Al suprimir la propiedad privada, desaparecerán todas estas divisiones antinaturales. Desaparecerá la diferencia entre interés y beneficio, ya que el capital no es nada sin trabajo, sin movimiento. La ganancia verá reducida su función al peso que el capital arroja a la balanza al determinar el costo de producción, y será, por lo tanto, algo inherente al capital, a la vez que este revertirá a su originaria unidad con el trabajo.

El trabajo, el elemento fundamental de la producción, la «fuente de la riqueza», la actividad humana libre, sale muy malparado con los economistas. Así como antes se separó capital y trabajo, ahora vuelve a efectuarse una nueva separación; el producto del trabajo se enfrenta a éste como salario, se divorcia de él y es determinado, como de costumbre, por la competencia, ya que, según veíamos, no existe una medida fija en cuanto a la participación del trabajo en la producción. Suprimida la propiedad privada, desaparecerá también esta división antinatural, el trabajo será su propio salario y se revelará la verdadera función del salario antes enajenado: la importancia del trabajo en cuanto a la determinación del costo de producción de una cosa.

Hemos visto que, mientras permanezca en pie la propiedad privada, todo tiende, a fin de cuentas, hacia la competencia.

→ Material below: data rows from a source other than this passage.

Section builder.
Context {V : Type}.
Definition new (d : Scannable V) (registry : option (gmap string (EmbeddingFunction V))) : AddDataBuilder V :=
  mkBuilder d AddDataMode.Append None NaNVectorBehavior.Error registry false None false.
Definition with_data (d : Scannable V) (b : AddDataBuilder V) : AddDataBuilder V :=
  mkBuilder d (mode_of b) (write_options_of b) (nan_vectors b) (embedding_registry b) (has_progress b)
    (parallelism b) (allow_external b).
Definition mode (m : AddDataMode.t) (b : AddDataBuilder V) : AddDataBuilder V :=
  mkBuilder (data b) m (write_options_of b) (nan_vectors b) (embedding_registry b) (has_progress b)
    (parallelism b) (allow_external b).
Definition write_options (o : WriteOptions) (b : AddDataBuilder V) : AddDataBuilder V :=
  mkBuilder (data b) (mode_of b) o (nan_vectors b) (embedding_registry b) (has_progress b)
    (parallelism b) (allow_external b).
Definition on_nan_vectors (n : NaNVectorBehavior.t) (b : AddDataBuilder V) : AddDataBuilder V :=
  mkBuilder (data b) (mode_of b) (write_options_of b) n (embedding_registry b) (has_progress b)
    (parallelism b) (allow_external b).
Definition progress (b : AddDataBuilder V) : AddDataBuilder V :=
  mkBuilder (data b) (mode_of b) (write_options_of b) (nan_vectors b) (embedding_registry b) true
    (parallelism b) (allow_external b).
Definition write_parallelism (p : Z) (b : AddDataBuilder V) : AddDataBuilder V :=
  mkBuilder (data b) (mode_of b) (write_options_of b) (nan_vectors b) (embedding_registry b) (has_progress b)
    (Some p) (allow_external b).
Definition allow_external_blob_outside_bases (a : bool) (b : AddDataBuilder V) : AddDataBuilder V :=
  mkBuilder (data b) (mode_of b) (write_options_of b) (nan_vectors b) (embedding_registry b) (has_progress b)
    (parallelism b) a.
(** The check before the table's own [add] *)
Definition check_execute (b : AddDataBuilder V) : result unit :=
  match parallelism b with
  | Some p => if (p =? 0)%Z then Err (InvalidInput "write_parallelism must be greater than 0") else Ok tt
  | None => Ok tt
  end.
End builder.
(** ** The name of the ordering column *)
Lemma append_longer (s : string) : (String.length (s +:+ "_") = S (String.length s))%nat.
Proof. induction s as [|c s IH]; [done|]. cbn. by rewrite IH. Qed.
(** The loop ends: each round uses up a column, since the names it tries differ. *)
Lemma unused_name_total fuel names name : (length (base.filter (λ n, String.length name ≤ String.length n)%nat names) < fuel)%nat →
  ∃ name', unused_name fuel names name = Some name'.
Proof.
  revert name. induction fuel as [|fuel IH]; intros name; cbn [unused_name]; [lia|]. intros Hlen.
  destruct (existsb _ names) eqn:He; [|by eexists]. apply IH. apply existsb_exists in He as (n & Hn%list_elem_of_In & ->%String.eqb_eq).
  enough (length (base.filter (λ n, String.length (name +:+ "_") ≤ String.length n)%nat names) <
    length (base.filter (λ n, String.length name ≤ String.length n)%nat names))%nat by lia.
  clear IH Hlen. rewrite append_longer.
  assert (∀ l : list string, (length (base.filter (λ n, S (String.length name) ≤ String.length n)%nat l) ≤
    length (base.filter (λ n, String.length name ≤ String.length n)%nat l))%nat) as Hle.
  { intros l. induction l as [|m l IH]; [done|]. rewrite !filter_cons. repeat case_decide; cbn; lia. }
  induction names as [|m names IH]; [by apply elem_of_nil in Hn|]. rewrite !filter_cons. apply elem_of_cons in Hn as [<-|Hn].
  - rewrite decide_False by lia. rewrite decide_True by lia. cbn. specialize (Hle names). lia.
  - specialize (IH Hn). repeat case_decide; cbn; lia.
Qed.
Lemma unused_name_fresh fuel names name name' : unused_name fuel names name = Some name' → name' ∉ names.
Proof.
  revert name. induction fuel as [|fuel IH]; intros name; cbn [unused_name]; [done|].
  destruct (existsb _ names) eqn:He; [apply IH|]. intros [= <-] Hin. apply not_true_iff_false in He. apply He, existsb_exists.
  exists name. split; [by apply list_elem_of_In|by apply String.eqb_eq].
Qed.
Lemma ordering_name_fresh names : ∃ name, ordering_name names = Ok name ∧ name ∉ names.
Proof.
  unfold ordering_name. destruct (unused_name_total (S (length names)) names INTERNAL_ROW_OFFSET) as [n Hn].
  { assert (length (base.filter (λ n, String.length INTERNAL_ROW_OFFSET ≤ String.length n)%nat names) ≤ length names)%nat; [|lia].
    apply length_filter. }
  exists n. rewrite Hn. split; [done|]. by eapply unused_name_fresh.
Qed.
(** The names a selection asks for *)
Definition select_names (s : Select) : list string :=
  match s with SelectAll => [] | Columns l => l | Dynamic l => map fst l | ExprSelect l => map fst l end.
(** The lookup reads one column more than the query shows, unless the query shows
    the offsets themselves. *)
Lemma lookup_selects `{CE : ColumnExpr} schema q : ∃ l,
  prepare_offsets_lookup schema q = Ok l ∧ take_offsets (lookup_request l) = None ∧
  limit (lookup_request l) = None ∧ offset (lookup_request l) = None ∧ filter (lookup_request l) = filter q ∧
  let asked := match select q with SelectAll => schema | s => select_names s end in
  if drop_ordering_column l then select_names (select (lookup_request l)) = (asked ++ [ordering_column l])%list ∧
    (select q = SelectAll ∨ ordering_column l ∉ asked)
  else select_names (select (lookup_request l)) = asked ∧ ordering_column l ∈ asked.
Proof.
  unfold prepare_offsets_lookup, request_with_row_offset. destruct q as [li o t f e s sel a r p k n d b m].
  cbn [set_take_offsets select]. destruct sel as [|cols|cols|cols].
  - eexists. split; [done|]. cbn. split_and!; try done. by left.
  - destruct (existsb _ cols) eqn:He.
    + eexists. split; [done|]. cbn. split_and!; try done. apply existsb_exists in He as (x & Hx & ->%String.eqb_eq).
      by apply list_elem_of_In.
    + eexists. split; [done|]. cbn. split_and!; try done. right. intros Hin. apply not_true_iff_false in He.
      apply He, existsb_exists. exists ROW_OFFSET. split; [by apply list_elem_of_In|done].
  - destruct (ordering_name_fresh (map fst cols)) as (name & -> & Hfresh). eexists. split; [done|]. cbn. split_and!; try done.
    + by rewrite map_app.
    + by right.
  - destruct (ordering_name_fresh (map fst cols)) as (name & -> & Hfresh). eexists. split; [done|]. cbn. split_and!; try done.
    + by rewrite map_app.
    + by right.
Qed.

(** * Properties *)
Definition paginate {A} (skip : Z) (fetch : option Z) (l : list A) : list A :=
  let l := list.drop (Z.to_nat skip) l in match fetch with Some n => take (Z.to_nat n) l | None => l end.
(** DataFusion's operators: merging partitions interleaves their batches, and a
    limit over one partition skips and fetches rows. *)
Class BackendLaws {L} (B : Backend L) : Prop := {
  coalesce_law (ps : list (list RecordBatch)) : ∃ bs, @coalesce L B (map (map Ok) ps) = map Ok bs ∧ bs ≡ₚ mjoin ps;
  limit_law skip fetch (bs : list RecordBatch) : ∃ bs', @global_limit L B skip fetch [map Ok bs] = [map Ok bs'] ∧
    mjoin (map rows bs') = paginate skip fetch (mjoin (map rows bs))
}.
Section properties.
Context {K : ArrowKernels} {KL : ArrowLaws K} {DC : DropColumn} {DL : DropColumnLaws DC} {OC : OffsetColumns} {OL : OffsetLaws}
  {CE : ColumnExpr} {L : Type} {B : Backend L} {BL : BackendLaws B}.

Esta es la categoría fundamental del economista, su hija predilecta, a la que mima y acaricia sin cesar, pero, cuidado, pues en ella se esconde una terrible cabeza de Medusa.

La consecuencia inmediata de la propiedad privada es la escisión de la producción en dos términos antagónicos: la producción natural y la producción humana; la tierra, muerta y estéril si el trabajo humano no la fecunda, y la actividad del hombre, cuya condición primordial es precisamente la tierra. Y, del mismo modo, veíamos cómo la actividad humana se desdobla, a su vez, en trabajo y capital, y cómo estos dos términos se enfrentan entre sí como antagónicos. El resultado es, por lo tanto, la lucha entre los tres elementos, en vez de la mutua ayuda y colaboración. Y a ello se añade ahora el hecho de que la propiedad privada trae consigo el desdoblamiento y la desintegración de cada uno de estos tres elementos por separado. Se enfrentan entre sí las tierras de los diferentes propietarios; la mano de obra de los distintos trabajadores; los capitales de estos y aquellos capitalistas. En otros términos: como la propiedad privada aísla a cada uno dentro de su tosca individualidad y cada uno abriga, sin embargo, el mismo interés que su vecino, tenemos que un capitalista se enfrenta a otro como su enemigo, un terrateniente al otro y un obrero a otro obrero. La inmoralidad del orden humano actual culmina en esa hostilidad entre intereses iguales, en razón precisamente de su igualdad: esa culminación es la competencia.

Lo opuesto a la concurrencia es el monopolio. El monopolio era el grito de guerra de los mercantilistas; la concurrencia es el grito de combate de los economistas liberales. No resulta difícil comprender que el pretendido antagonismo no pasa de ser una frase. Todo competidor, ya sea obrero, capitalista o terrateniente, aspira necesariamente alcanzar el monopolio.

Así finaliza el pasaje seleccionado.